[Source records]
▬▬▬▬▬▬

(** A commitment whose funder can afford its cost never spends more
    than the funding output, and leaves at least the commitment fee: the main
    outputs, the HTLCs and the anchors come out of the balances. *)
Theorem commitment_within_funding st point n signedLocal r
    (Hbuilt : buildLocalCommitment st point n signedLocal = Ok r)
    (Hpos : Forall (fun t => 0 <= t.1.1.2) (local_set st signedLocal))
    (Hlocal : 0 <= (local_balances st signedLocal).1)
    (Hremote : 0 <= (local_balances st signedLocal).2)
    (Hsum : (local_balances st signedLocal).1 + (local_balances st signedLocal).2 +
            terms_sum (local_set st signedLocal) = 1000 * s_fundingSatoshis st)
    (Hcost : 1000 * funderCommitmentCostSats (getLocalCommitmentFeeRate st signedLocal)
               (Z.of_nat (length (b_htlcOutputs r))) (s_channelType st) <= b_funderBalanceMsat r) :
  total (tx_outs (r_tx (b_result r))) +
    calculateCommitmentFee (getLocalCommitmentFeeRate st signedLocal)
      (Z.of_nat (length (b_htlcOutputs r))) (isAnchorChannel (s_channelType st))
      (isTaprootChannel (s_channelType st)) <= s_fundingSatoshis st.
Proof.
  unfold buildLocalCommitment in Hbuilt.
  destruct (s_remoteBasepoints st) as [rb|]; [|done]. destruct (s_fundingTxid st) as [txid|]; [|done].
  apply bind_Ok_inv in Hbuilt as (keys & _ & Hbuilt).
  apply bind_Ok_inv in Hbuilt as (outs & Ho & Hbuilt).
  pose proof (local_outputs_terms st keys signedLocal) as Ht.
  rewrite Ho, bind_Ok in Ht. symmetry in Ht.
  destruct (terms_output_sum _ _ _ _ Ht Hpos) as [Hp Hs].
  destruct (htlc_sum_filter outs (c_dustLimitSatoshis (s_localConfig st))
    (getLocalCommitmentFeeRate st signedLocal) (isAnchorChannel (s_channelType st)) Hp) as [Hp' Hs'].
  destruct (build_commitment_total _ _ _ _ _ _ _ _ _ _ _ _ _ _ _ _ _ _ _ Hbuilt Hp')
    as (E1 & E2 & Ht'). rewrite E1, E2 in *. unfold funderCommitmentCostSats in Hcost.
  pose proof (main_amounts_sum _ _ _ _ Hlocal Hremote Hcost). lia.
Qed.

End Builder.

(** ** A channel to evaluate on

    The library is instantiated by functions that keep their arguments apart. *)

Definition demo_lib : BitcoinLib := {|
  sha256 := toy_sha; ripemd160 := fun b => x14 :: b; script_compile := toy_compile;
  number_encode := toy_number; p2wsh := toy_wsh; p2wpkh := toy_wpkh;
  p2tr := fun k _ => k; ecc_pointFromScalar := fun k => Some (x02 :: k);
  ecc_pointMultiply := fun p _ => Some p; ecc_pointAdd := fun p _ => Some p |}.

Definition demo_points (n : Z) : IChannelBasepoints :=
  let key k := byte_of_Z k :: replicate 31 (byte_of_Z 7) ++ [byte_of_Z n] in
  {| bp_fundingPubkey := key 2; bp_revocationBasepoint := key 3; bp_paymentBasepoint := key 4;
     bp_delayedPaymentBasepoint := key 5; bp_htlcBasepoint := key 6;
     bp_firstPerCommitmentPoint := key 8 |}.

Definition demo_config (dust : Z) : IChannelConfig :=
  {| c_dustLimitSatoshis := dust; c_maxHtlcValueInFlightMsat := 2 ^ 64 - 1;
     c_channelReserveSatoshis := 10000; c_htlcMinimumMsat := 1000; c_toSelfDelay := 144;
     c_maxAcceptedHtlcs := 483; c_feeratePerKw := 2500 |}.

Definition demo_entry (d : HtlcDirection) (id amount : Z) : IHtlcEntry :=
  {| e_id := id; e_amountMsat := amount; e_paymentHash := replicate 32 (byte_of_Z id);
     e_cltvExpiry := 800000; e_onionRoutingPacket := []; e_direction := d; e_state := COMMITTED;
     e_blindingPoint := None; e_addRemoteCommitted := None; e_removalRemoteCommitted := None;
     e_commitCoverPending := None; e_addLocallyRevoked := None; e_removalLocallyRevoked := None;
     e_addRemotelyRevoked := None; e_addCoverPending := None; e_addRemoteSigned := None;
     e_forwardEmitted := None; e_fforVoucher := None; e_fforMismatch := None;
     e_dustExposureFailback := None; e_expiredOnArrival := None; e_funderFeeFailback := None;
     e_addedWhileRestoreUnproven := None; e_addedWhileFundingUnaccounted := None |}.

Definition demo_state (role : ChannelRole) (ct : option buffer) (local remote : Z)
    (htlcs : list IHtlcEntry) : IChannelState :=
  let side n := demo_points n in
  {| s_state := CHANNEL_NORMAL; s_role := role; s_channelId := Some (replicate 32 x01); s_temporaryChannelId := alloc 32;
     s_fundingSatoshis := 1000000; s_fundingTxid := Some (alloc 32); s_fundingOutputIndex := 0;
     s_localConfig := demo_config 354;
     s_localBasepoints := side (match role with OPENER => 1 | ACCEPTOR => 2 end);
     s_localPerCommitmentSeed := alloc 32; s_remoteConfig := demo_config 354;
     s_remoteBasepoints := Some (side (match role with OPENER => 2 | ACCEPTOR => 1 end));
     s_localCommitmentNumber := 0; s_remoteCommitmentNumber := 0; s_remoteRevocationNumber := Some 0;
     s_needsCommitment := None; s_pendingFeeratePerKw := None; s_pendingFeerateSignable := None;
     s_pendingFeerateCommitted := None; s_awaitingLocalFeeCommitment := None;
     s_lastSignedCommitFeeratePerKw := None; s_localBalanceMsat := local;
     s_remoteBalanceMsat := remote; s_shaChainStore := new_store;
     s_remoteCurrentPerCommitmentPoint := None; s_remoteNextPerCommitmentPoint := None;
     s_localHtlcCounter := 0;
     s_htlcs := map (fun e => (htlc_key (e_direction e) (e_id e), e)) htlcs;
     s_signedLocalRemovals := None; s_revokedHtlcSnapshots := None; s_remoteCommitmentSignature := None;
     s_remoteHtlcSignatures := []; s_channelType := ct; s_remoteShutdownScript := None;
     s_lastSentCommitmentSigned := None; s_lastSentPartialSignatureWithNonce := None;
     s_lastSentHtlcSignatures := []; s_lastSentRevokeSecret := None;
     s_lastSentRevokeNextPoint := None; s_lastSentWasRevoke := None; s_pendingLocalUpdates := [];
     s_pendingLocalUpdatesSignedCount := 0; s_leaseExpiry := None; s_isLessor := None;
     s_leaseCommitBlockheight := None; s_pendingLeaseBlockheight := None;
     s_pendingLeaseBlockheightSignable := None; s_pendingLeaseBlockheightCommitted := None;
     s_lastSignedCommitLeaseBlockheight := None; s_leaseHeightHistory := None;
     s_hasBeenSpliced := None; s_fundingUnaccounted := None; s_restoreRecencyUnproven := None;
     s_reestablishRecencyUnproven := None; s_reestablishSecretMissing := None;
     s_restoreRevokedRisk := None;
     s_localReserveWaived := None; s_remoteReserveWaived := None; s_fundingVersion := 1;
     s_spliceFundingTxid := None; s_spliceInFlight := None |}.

▬▬▬▬▬▬

[Work task] Take from the listing above each line in which the string "funderCommitmentCostSats" is found.

[Answer box]
    (Hcost : 1000 * funderCommitmentCostSats (getLocalCommitmentFeeRate st signedLocal)
    as (E1 & E2 & Ht'). rewrite E1, E2 in *. unfold funderCommitmentCostSats in Hcost.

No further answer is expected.